Don't be afraid to push the cat to bowel tolerance if giving
vitamin C orally.  The best type of vitamin C for pushing to
bowel tolerance would be a pure sodium ascorbate powder (no
other vitamins) mixed into the cat's wet food with liver
powder to help flavor it.  Increase the amount daily until
the cat has loose stool, then back down and try again until
the cat consistently has diarrhea at a certain level.  Just
below that level would be bowel tolerance.  
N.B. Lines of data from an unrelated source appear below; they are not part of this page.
Lemma array_rest_found N : value_found N -> rest_found array_rest true N -> rest_found array_rest true (S N).
Proof.
  intros IHv IHr p fuel pf r b sts Hl Hst Hs Hd Hlen E. unfold finish, evaluate_state in E. rewrite Hst in E.
  destruct (get_token p) as [p1| |] eqn:E1; [|done..]. cbn [obind] in E. case_bool_decide as Et.
  - destruct (char_token p p1 r b 44 value_separator Hl E1 Et eq_refl) as (ws & r1 & b1 & -> & Hws & H1 & F1 & F2 & F3).
    destruct (get_token p1) as [p2| |] eqn:E2; [|done..]. cbn [obind] in E.
    destruct (next_token p1 p2 r1 b1 H1 E2) as (G1 & G2 & G3 & _).
    destruct (value_token p1 p2 p2 r1 b1 fuel pf H1 E2 eq_refl eq_refl ltac:(congruence) E)
      as (ws' & s0 & r2 & -> & Ht & Hl2).
    rewrite !length_app in *. cbn [length] in *.
    destruct (element_found array_rest true N _ _ _ _ _ p2 fuel pf sts IHv IHr Ht) as (s & v & t & a & r' & Es & Hv & Ha & Hl');
      [congruence|congruence|apply array_value_ok; by rewrite G1, F1|rewrite !length_app in *; lia|done|].
    exists (ws ++ 44 :: ws' ++ s ++ t), (v :: a), r'. split; [rewrite Es, <- !app_assoc; cbn; by rewrite <- !app_assoc|].
    split; [|rewrite !length_app in *; lia].
    constructor; [done|exact (token_spaces _ _ _ _ _ _ Ht)|done|done].
  - case_bool_decide as Ee; [|done].
    destruct (char_token p p1 r b 93 end_array Hl E1 Ee eq_refl) as (ws & r1 & b1 & -> & Hws & _).
    exists (ws ++ [93]), [], r1. rewrite <- app_assoc. split; [done|]. split; [by constructor|].
    rewrite length_app. cbn. lia.
Qed.

Lemma object_rest_found N : value_found N -> rest_found object_rest false N -> rest_found object_rest false (S N).
Proof.
  intros IHv IHr p fuel pf r b sts Hl Hst Hs Hd Hlen E. unfold finish, evaluate_state in E. rewrite Hst in E.
  destruct (get_token p) as [p1| |] eqn:E1; [|done..]. cbn [obind] in E. case_bool_decide as Et.
  - destruct (char_token p p1 r b 44 value_separator Hl E1 Et eq_refl) as (ws & r1 & b1 & -> & Hws & H1 & F1 & F2 & F3).
    destruct (get_token p1) as [p2| |] eqn:E2; [|done..]. cbn [obind] in E.
    destruct (parse_key p2) as [p3| |] eqn:E3; [|done..]. cbn [obind] in E.
    destruct (get_token p3) as [p4| |] eqn:E4; [|done..]. cbn [obind] in E.
    destruct (key_found p1 p2 p3 r1 b1 sts H1 E2 E3) as (ws' & sk & k & r2 & b2 & -> & Hws' & Hk & H2 & Hok & G2 & G3 & Hl2);
      [by rewrite F1|].
    destruct (next_token p3 p4 r2 b2 H2 E4) as (J1 & J2 & J3 & _).
    destruct (value_token p3 p4 p4 r2 b2 fuel pf H2 E4 eq_refl eq_refl ltac:(congruence) E)
      as (ws'' & s0 & r3 & -> & Ht & Hl3).
    rewrite !length_app in *. cbn [length] in *.
    destruct (element_found object_rest false N _ _ _ _ _ p4 fuel pf sts IHv IHr Ht) as (s & v & t & a & r' & Es & Hv & Ha & Hl');
      [congruence|congruence|by rewrite J1|rewrite !length_app in *; lia|done|].
    exists (ws ++ 44 :: ws' ++ sk ++ ws'' ++ s ++ t), ((k, v) :: a), r'.
    split; [rewrite Es, <- !app_assoc; cbn; by rewrite <- !app_assoc|].
    split; [|rewrite !length_app in *; lia].
    constructor; [done|done|done|exact (token_spaces _ _ _ _ _ _ Ht)|done|done].
  - case_bool_decide as Ee; [|done].
    destruct (char_token p p1 r b 125 end_object Hl E1 Ee eq_refl) as (ws & r1 & b1 & -> & Hws & _).
    exists (ws ++ [125]), [], r1. rewrite <- app_assoc. split; [done|]. split; [by constructor|].
    rewrite length_app. cbn. lia.
Qed.
(** The lambda [needed]. *)
Definition needed (v : Z) : Z :=
  if v <? 128 then 1 else if v <? 192 then 0 else if v <? 224 then 2 else if v <? 240 then 3
  else if v <? 248 then 4 else 0.

(** The data members: [cp_] has the bytes that were stored in the temporary buffer,
    up to [p_]. *)
Record utf8_checker := mk_checker { need_ : Z; cp_ : bytes }.

(** [utf8_checker c;] and [reset]. *)
Definition new_checker : utf8_checker := mk_checker 0 [].
Definition reset (c : utf8_checker) : utf8_checker := new_checker.

(** [finish]. *)
Definition finish (c : utf8_checker) : bool * utf8_checker :=
  let success := need_ c =? 0 in (success, reset c).

(** [while(n--) *p_++ = *in++;] on the [n] bytes from [in_], into a buffer of four. *)
Definition append (cp in_ : bytes) (n : Z) : cpp bytes :=
  let s := take (Z.to_nat n) in_ in
  if (Z.of_nat (length in_) <? n) || (4 <? Z.of_nat (length cp + length s)) then Undef else Ret (cp ++ s).

(** A loop [while(in < last) if(! valid(in)) return false;] with [z] bytes to
    [last]: where it leaves [in], or [None] when it returns false. *)
Fixpoint valid_loop (fuel : nat) (z : Z) (in_ : bytes) : cpp (option bytes) :=
  match fuel with
  | O => Undef
  | S fuel =>
      if 0 <? z then
        let* (ok, p) := valid in_ in
        if ok then valid_loop fuel (z - Z.of_nat (length in_ - length p)) p else Ret None
      else Ret (Some in_)
  end.

(** The loop at the label [tail]; the end of the buffer is the end of [in_]. *)
Fixpoint tail_loop (fuel : nat) (in_ : bytes) (c : utf8_checker) : cpp (bool * utf8_checker) :=
  match fuel with
  | O => Undef
  | S fuel =>
      let n := Z.of_nat (length in_) in
      if n =? 0 then Ret (true, c)
      else
        let* v := at_ in_ 0 in
        let need := needed v in
        if need =? 0 then Ret (false, c)
        else if need <=? n then
          let* (ok, p) := valid in_ in
          if ok then tail_loop fuel p c else Ret (false, c)
        else
          let* cp := append (cp_ c) in_ n in
          let c := mk_checker (need - n) cp in
          let* b := fail_fast cp in
          Ret (negb b, c)
  end.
For those of you who may be concerned about all the negative
propaganda surrounding the use of high levels of vitamin C,
don't be.  It is completely and totally benign and nontoxic
at any level and will not harm your cat.  Cats (and dogs)
make only 40 mg per kilogram of body weight per day, whereas
a mouse makes 275.  Based on this it is easy to see why cats
and dogs succumb to so much viral disease, infection and
cancer and other animals do not.  The difference in the
amount they make is likely due to the high level of
domestication of cats and dogs compared to their wild
ancestors and also the poor quality of food that they are
reduced to eating.  

Remember to try to spread the dosing out to a couple of
times a day, as animals usually make vitamin C 24/7 in the
liver.  Again, do not be afraid to give your cat vitamin C
to bowel tolerance, for you will see the most benefit and
healing at the highest possible dosing.  Intravenous is
best, followed by subcutaneous or intramuscular injections,
followed by oral.  The Injections sting a little and the
cats are not crazy about them but faster healing will be
seen with this administration over the oral dosing.
However, however you can get it into the cat, the key is
using enough, starting immediately, and being consistent.